» Data supplied:

(* ===== verification/Programs.v ===== *)
(** * Asynchronous programs

    An [async] function whose calls run beside each other is a [program]: it
    returns, throws, or performs an operation and goes on with the answer, which
    may be a failure.  Between two operations other calls, and the environment,
    may change the world; [interleave] is that step relation on a pool of calls, and
    [exec] runs one call with only the environment beside it.

    [holds] is a program logic for such calls: what a call ends with, for every
    interference that [rely] allows, when each of its operations keeps [guar].
    [interleaving_sound] composes the calls of a pool.  [play] and [run] execute the
    relations with a function that answers the operations. *)

From S2P Require Import Prelude.

Section Programs.
Context {Op : Type → Type} {E : Type}.

Inductive program (A : Type) : Type :=
| Return (a : A)
| Throw (e : E)
| Perform {X : Type} (op : Op X) (k : E + X → program A).

#[global] Arguments Return {A}.
#[global] Arguments Throw {A}.
#[global] Arguments Perform {A X}.

#[global] Instance program_ret : MRet program := λ A a, Return a.

#[global] Instance program_bind : MBind program := λ A B f,
  fix go p := match p with
  | Return a => f a
  | Throw e => Throw e
  | Perform op k => Perform op (λ r, go (k r))
  end.

(** A call that ends with [r]. *)
Definition finish {A} (r : E + A) : program A :=
  match r with inl e => Throw e | inr a => Return a end.

(** [await op] *)
Definition perform {X} (op : Op X) : program X := Perform op finish.

(** [try { p } catch (error) { h(error) }] *)
Fixpoint catch {A} (p : program A) (h : E → program A) : program A :=
  match p with
  | Return a => Return a
  | Throw e => h e
  | Perform op k => Perform op (λ r, catch (k r) h)
  end.

(** [for (const a of l) { await body(a) }] *)
Fixpoint each {A} (l : list A) (body : A → program unit) : program unit :=
  match l with
  | [] => Return tt
  | a :: l => _ ← body a; each l body
  end.

(** The outcome of a call, as a value. *)
Definition attempt {A} (p : program A) : program (E + A) :=
  catch (a ← p; Return (inr a)) (λ e, Return (inl e)).

(** [await Promise.all(l.map(body))] of bodies that start in one turn: all of them are
    performed, and the whole rejects when one does. *)
Fixpoint together {A} (l : list A) (body : A → program unit) : program unit :=
  match l with
  | [] => Return tt
  | a :: l =>
      r ← attempt (body a);
      rest ← attempt (together l body);
      match r with inl e => Throw e | inr _ => finish rest end
  end.

Lemma bind_return {A B} (a : A) (f : A → program B) : (Return a ≫= f) = f a.
Proof. reflexivity. Qed.

Lemma bind_throw {A B} e (f : A → program B) : (Throw e ≫= f) = Throw e.
Proof. reflexivity. Qed.
End Programs.

Arguments program : clear implicits.

(** The program on a larger set of operations. *)
Fixpoint translate {Op Op' : Type → Type} {E A} (f : ∀ X, Op X → Op' X) (p : program Op E A)
    : program Op' E A :=
  match p with
  | Return a => Return a
  | Throw e => Throw e
  | Perform op k => Perform (f _ op) (λ r, translate f (k r))
  end.

(** ** Calls beside each other *)

Section Interleaving.
Context {Op : Type → Type} {E W : Type}.
Context (step : ∀ X, Op X → W → E + X → W → Prop) (env : W → W → Prop).

Inductive interleave {A} : W * list (program Op E A) → W * list (program Op E A) → Prop :=
| interleave_call w w' pool i X (op : Op X) k r :
    pool !! i = Some (Perform op k) → step X op w r w' →
    interleave (w, pool) (w', <[i := k r]> pool)
| interleave_env w w' pool : env w w' → interleave (w, pool) (w', pool).

(** One call with no other call beside it. *)
Inductive exec {A} : W → program Op E A → E + A → W → Prop :=
| exec_finish w r : exec w (finish r) r w
| exec_perform w w1 w2 w' X (op : Op X) k r o :
    rtc env w w1 → step X op w1 r w2 → exec w2 (k r) o w' →
    exec w (Perform op k) o w'.

Lemma rtc_env_pool {A} w w' (pool : list (program Op E A)) :
  rtc env w w' → rtc interleave (w, pool) (w', pool).
Proof.
  induction 1 as [|w w1 w' Hstep _ IH]; [done|].
  eapply rtc_l; [|exact IH]. by apply interleave_env.
Qed.

Lemma interleave_length {A} (w w' : W) (pool pool' : list (program Op E A)) :
  rtc interleave (w, pool) (w', pool') → length pool' = length pool.
Proof.
  intros Hreach. remember (w, pool) as c eqn:Hc. remember (w', pool') as c' eqn:Hc'.
  revert w pool Hc. induction Hreach as [c|c c1 c2 Hstep _ IH]; intros w pool ->; [by simplify_eq|].
  specialize (IH Hc'). inversion Hstep; subst; [|by eapply IH].
  rewrite (IH _ _ eq_refl). apply length_insert.
Qed.

(** A call run alone is a pool of one. *)
Lemma exec_interleave {A} w (p : program Op E A) o w' :
  exec w p o w' → rtc interleave (w, [p]) (w', [finish o]).
Proof.
  induction 1 as [|w w1 w2 w' X op k r o Henv Hstep _ IH]; [done|].
  etrans; [by apply rtc_env_pool|]. eapply rtc_l; [|exact IH].
  by eapply (interleave_call w1 w2 [Perform op k] 0).
Qed.

(** *** What a call ends with *)

Section Logic.
Context (rely guar : relation W).

Fixpoint holds {A} (p : program Op E A) (Post : W → E + A → Prop) (w : W) : Prop :=
  match p with
  | Return a => Post w (inr a)
  | Throw e => Post w (inl e)
  | Perform op k => ∀ w1 r w2, rely w w1 → step _ op w1 r w2 → guar w1 w2 ∧ holds (k r) Post w2
  end.

(** A postcondition the interference keeps. *)
Definition stable {A} (Post : W → A → Prop) : Prop := ∀ w w' a, rely w w' → Post w a → Post w' a.

Lemma holds_mono {A} (p : program Op E A) (P Q : W → E + A → Prop) w :
  (∀ w r, P w r → Q w r) → holds p P w → holds p Q w.
Proof.
  intros HPQ. revert w. induction p as [a|e|X op k IH]; intros w; simpl; [apply HPQ..|].
  intros Hp w1 r w2 Hrely Hstep. destruct (Hp w1 r w2 Hrely Hstep). eauto.
Qed.

Lemma holds_finish {A} (r : E + A) (P : W → E + A → Prop) w : holds (finish r) P w ↔ P w r.
Proof. by destruct r. Qed.

Lemma holds_bind {A B} (p : program Op E A) (f : A → program Op E B) (Q : W → E + B → Prop) w :
  holds p (λ w r, match r with inl e => Q w (inl e) | inr a => holds (f a) Q w end) w →
  holds (p ≫= f) Q w.
Proof.
  revert w. induction p as [a|e|X op k IH]; intros w; simpl; [done..|].
  intros Hp w1 r w2 Hrely Hstep. destruct (Hp w1 r w2 Hrely Hstep). eauto.
Qed.

Lemma holds_catch {A} (p : program Op E A) (h : E → program Op E A) (Q : W → E + A → Prop) w :
  holds p (λ w r, match r with inl e => holds (h e) Q w | inr a => Q w (inr a) end) w →
  holds (catch p h) Q w.
Proof.
  revert w. induction p as [a|e|X op k IH]; intros w; simpl; [done..|].
  intros Hp w1 r w2 Hrely Hstep. destruct (Hp w1 r w2 Hrely Hstep). eauto.
Qed.

Lemma holds_perform {X} (op : Op X) (Q : W → E + X → Prop) w :
  (∀ w1 r w2, rely w w1 → step X op w1 r w2 → guar w1 w2 ∧ Q w2 r) → holds (perform op) Q w.
Proof.
  simpl. intros Hop w1 r w2 Hrely Hstep. rewrite holds_finish. by apply Hop.
Qed.

Lemma holds_attempt {A} (p : program Op E A) (Q : W → E + (E + A) → Prop) w :
  holds p (λ w r, Q w (inr r)) w → holds (attempt p) Q w.
Proof.
  intros Hp. apply holds_catch, holds_bind. eapply holds_mono; [|exact Hp]. by intros w' [].
Qed.

(** Two facts about one call. *)
Lemma holds_and {A} (p : program Op E A) (P Q : W → E + A → Prop) w :
  holds p P w → holds p Q w → holds p (λ w r, P w r ∧ Q w r) w.
Proof.
  revert w. induction p as [a|e|X op k IH]; intros w; simpl; [done..|].
  intros Hp Hq w1 r w2 Hrely Hstep.
  destruct (Hp w1 r w2 Hrely Hstep), (Hq w1 r w2 Hrely Hstep). eauto.
Qed.

(** *** The calls of a pool *)

Context `{!PreOrder rely} (guar_rely : ∀ w w', guar w w' → rely w w').

(** A call and its interference together stay inside [rely]. *)
Lemma holds_track {A} (p : program Op E A) (Post : W → E + A → Prop) w :
  holds p Post w → holds p (λ w' r, rely w w' ∧ Post w' r) w.
Proof.
  revert w. induction p as [a|e|X op k IH]; intros w; simpl; [by split..|].
  intros Hp w1 r w2 Hrely Hstep. destruct (Hp w1 r w2 Hrely Hstep) as [Hguar Hk].
  split; [done|]. eapply holds_mono; [|by apply IH]. intros w' r' [Hw' Hr']. split; [|done].
  etrans; [exact Hrely|]. etrans; [by apply guar_rely|done].
Qed.

Context (env_rely : ∀ w w', env w w' → rely w w').

Lemma holds_rely {A} (p : program Op E A) (Post : W → E + A → Prop) w w' :
  stable Post → rely w w' → holds p Post w → holds p Post w'.
Proof.
  intros Hstable Hrely. destruct p as [a|e|X op k]; simpl; [by apply Hstable..|].
  intros Hp w1 r w2 Hrely1 Hstep. apply (Hp w1); [by etrans|done].
Qed.

Lemma interleaving_sound {A} (Post : nat → W → E + A → Prop) w pool w' pool' :
  (∀ i, stable (Post i)) →
  (∀ i p, pool !! i = Some p → holds p (Post i) w) →
  rtc interleave (w, pool) (w', pool') →
  rely w w' ∧ ∀ i p, pool' !! i = Some p → holds p (Post i) w'.
Proof.
  intros Hstable Hpool Hreach. remember (w, pool) as c eqn:Hc. remember (w', pool') as c' eqn:Hc'.
  revert w pool Hc Hpool. induction Hreach as [c|c c1 c2 Hstep _ IH]; intros w pool -> Hpool;
    [by simplify_eq|].
  inversion Hstep as [w0 w1 pool0 i X op k r Hi Hop|w0 w1 pool0 Henv]; simplify_eq.
  - assert (guar w w1 ∧ holds (k r) (Post i) w1) as [Hguar Hk].
    { apply (Hpool i _ Hi w r w1); [done|exact Hop]. }
    destruct (IH eq_refl w1 (<[i := k r]> pool) eq_refl) as [Hrely Hpost].
    { intros j p. destruct (decide (i = j)) as [<-|Hne].
      - rewrite list_lookup_insert_eq by (by eapply lookup_lt_Some). by intros [= <-].
      - rewrite list_lookup_insert_ne by done. intros Hj.
        apply (holds_rely p _ w); [done|by apply guar_rely|by apply Hpool]. }
    split; [|done]. etrans; [by apply guar_rely|done].
  - destruct (IH eq_refl w1 pool eq_refl) as [Hrely Hpost].
    { intros j p Hj. apply (holds_rely p _ w); [done|by apply env_rely|by apply Hpool]. }
    split; [|done]. etrans; [by apply env_rely|done].
Qed.
End Logic.

(** A call alone: the environment is the interference. *)
Lemma exec_sound {A} guar w (p : program Op E A) (Post : W → E + A → Prop) o w' :
  holds (rtc env) guar p Post w → exec w p o w' → Post w' o.
Proof.
  intros Hp Hexec. induction Hexec as [w r|w w1 w2 w' X op k r o Henv Hstep _ IH].
  - by apply holds_finish in Hp.
  - apply IH. by apply (Hp w1 r w2).
Qed.

(** *** Schedules *)

(** The call at each position of the schedule performs its next operation, unless the
    operation has to wait. *)
Fixpoint play_enabled {A} (enabled : ∀ X, Op X → W → option ((E + X) * W)) (schedule : list nat) (w : W)
    (pool : list (program Op E A)) : W * list (program Op E A) :=
  match schedule with
  | [] => (w, pool)
  | i :: schedule =>
      match pool !! i with
      | Some (Perform op k) =>
          match enabled _ op w with
          | Some (r, w') => play_enabled enabled schedule w' (<[i := k r]> pool)
          | None => play_enabled enabled schedule w pool
          end
      | _ => play_enabled enabled schedule w pool
      end
  end.

Lemma play_enabled_interleave {A} (enabled : ∀ X, Op X → W → option ((E + X) * W))
    (schedule : list nat) w (pool : list (program Op E A)) :
  (∀ X (op : Op X) w r w', enabled X op w = Some (r, w') → step X op w r w') →
  rtc interleave (w, pool) (play_enabled enabled schedule w pool).
Proof.
  intros Henabled. revert w pool. induction schedule as [|i schedule IH]; intros w pool; simpl; [done|].
  destruct (pool !! i) as [[| |X op k]|] eqn:Hi; [done..| |done].
  destruct (enabled X op w) as [[r w']|] eqn:Hop; [|done].
  eapply rtc_l; [|apply IH]. eapply interleave_call; [exact Hi|by apply Henabled].
Qed.

(** *** Execution *)

Context (answer : ∀ X, Op X → W → (E + X) * W).

Fixpoint run {A} (p : program Op E A) (w : W) : (E + A) * W :=
  match p with
  | Return a => (inr a, w)
  | Throw e => (inl e, w)
  | Perform op k => let (r, w') := answer _ op w in run (k r) w'
  end.

(** The call at each position of the schedule performs its next operation. *)
Fixpoint play {A} (schedule : list nat) (w : W) (pool : list (program Op E A))
    : W * list (program Op E A) :=
  match schedule with
  | [] => (w, pool)
  | i :: schedule =>
      match pool !! i with
      | Some (Perform op k) =>
          let (r, w') := answer _ op w in play schedule w' (<[i := k r]> pool)
      | _ => play schedule w pool
      end
  end.

(** A call that is not scheduled stays where it is. *)
Lemma play_other {A} schedule w (pool : list (program Op E A)) i :
  i ∉ schedule → (play schedule w pool).2 !! i = pool !! i.
Proof.
  revert w pool. induction schedule as [|j schedule IH]; intros w pool Hi; [done|].
  apply not_elem_of_cons in Hi as [Hne Hi]. cbn [play].
  destruct (pool !! j) as [[| |X op k]|]; [by apply IH..| |by apply IH].
  destruct (answer X op w) as [r w']. rewrite IH by done. by apply list_lookup_insert_ne.
Qed.

Lemma run_bind {A B} (p : program Op E A) (f : A → program Op E B) w :
  run (p ≫= f) w = match run p w with (inr a, w') => run (f a) w' | (inl e, w') => (inl e, w') end.
Proof.
  revert w. induction p as [a|e|X op k IH]; intros w; [done..|].
  cbn [mbind program_bind run]. destruct (answer X op w) as [r w']. apply IH.
Qed.

Lemma run_catch {A} (p : program Op E A) (h : E → program Op E A) w :
  run (catch p h) w = match run p w with (inl e, w') => run (h e) w' | r => r end.
Proof.
  revert w. induction p as [a|e|X op k IH]; intros w; [done| |].
  - cbn [catch run]. done.
  - cbn [catch run]. destruct (answer X op w) as [r w']. apply IH.
Qed.

Lemma run_attempt {A} (p : program Op E A) w :
  run (attempt p) w = (inr (run p w).1, (run p w).2).
Proof. unfold attempt. rewrite run_catch, run_bind. by destruct (run p w) as [[e|a] w']. Qed.

Lemma run_finish {A} (r : E + A) w : run (finish r) w = (r, w).
Proof. by destruct r. Qed.

Lemma run_perform {X} (op : Op X) w : run (perform op) w = answer X op w.
Proof. cbn [perform run]. destruct (answer X op w) as [r w']. apply run_finish. Qed.

Context (answer_step : ∀ X (op : Op X) w, step X op w (answer X op w).1 (answer X op w).2).

Lemma run_exec {A} (p : program Op E A) w : exec w p (run p w).1 (run p w).2.
Proof.
  revert w. induction p as [a|e|X op k IH]; intros w; simpl;
    [apply (exec_finish w (inr a))|apply (exec_finish w (inl e))|].
  pose proof (answer_step X op w) as Hstep. destruct (answer X op w) as [r w'].
  by eapply exec_perform.
Qed.

Lemma play_interleave {A} schedule w (pool : list (program Op E A)) :
  rtc interleave (w, pool) (play schedule w pool).
Proof.
  revert w pool. induction schedule as [|i schedule IH]; intros w pool; simpl; [done|].
  destruct (pool !! i) as [[| |X op k]|] eqn:Hi; [done..| |done].
  pose proof (answer_step X op w) as Hstep. destruct (answer X op w) as [r w'].
  eapply rtc_l; [|apply IH]. by eapply interleave_call.
Qed.
End Interleaving.

(** A program of a component inside a larger one. *)
Lemma holds_translate {Op Op' : Type → Type} {E W A} (f : ∀ X, Op X → Op' X)
    (step : ∀ X, Op X → W → E + X → W → Prop) (step' : ∀ X, Op' X → W → E + X → W → Prop)
    (rely guar : relation W) (p : program Op E A) Post w :
  (∀ X (op : Op X) w r w', step' X (f X op) w r w' → step X op w r w') →
  holds step rely guar p Post w → holds step' rely guar (translate f p) Post w.
Proof.
  intros Hf. revert w. induction p as [a|e|X op k IH]; intros w; simpl; [done..|].
  intros Hp w1 r w2 Hrely Hstep. apply Hf in Hstep.
  destruct (Hp w1 r w2 Hrely Hstep). eauto.
Qed.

» Try it:
Set down, exactly as they stand above, the lines starting with the line with "A → Prop) (w" and going on through the line with "(** A postcondition", and no others.

» Result for this task:
Fixpoint holds {A} (p : program Op E A) (Post : W → E + A → Prop) (w : W) : Prop :=
  match p with
  | Return a => Post w (inr a)
  | Throw e => Post w (inl e)
  | Perform op k => ∀ w1 r w2, rely w w1 → step _ op w1 r w2 → guar w1 w2 ∧ holds (k r) Post w2
  end.

(** A postcondition the interference keeps. *)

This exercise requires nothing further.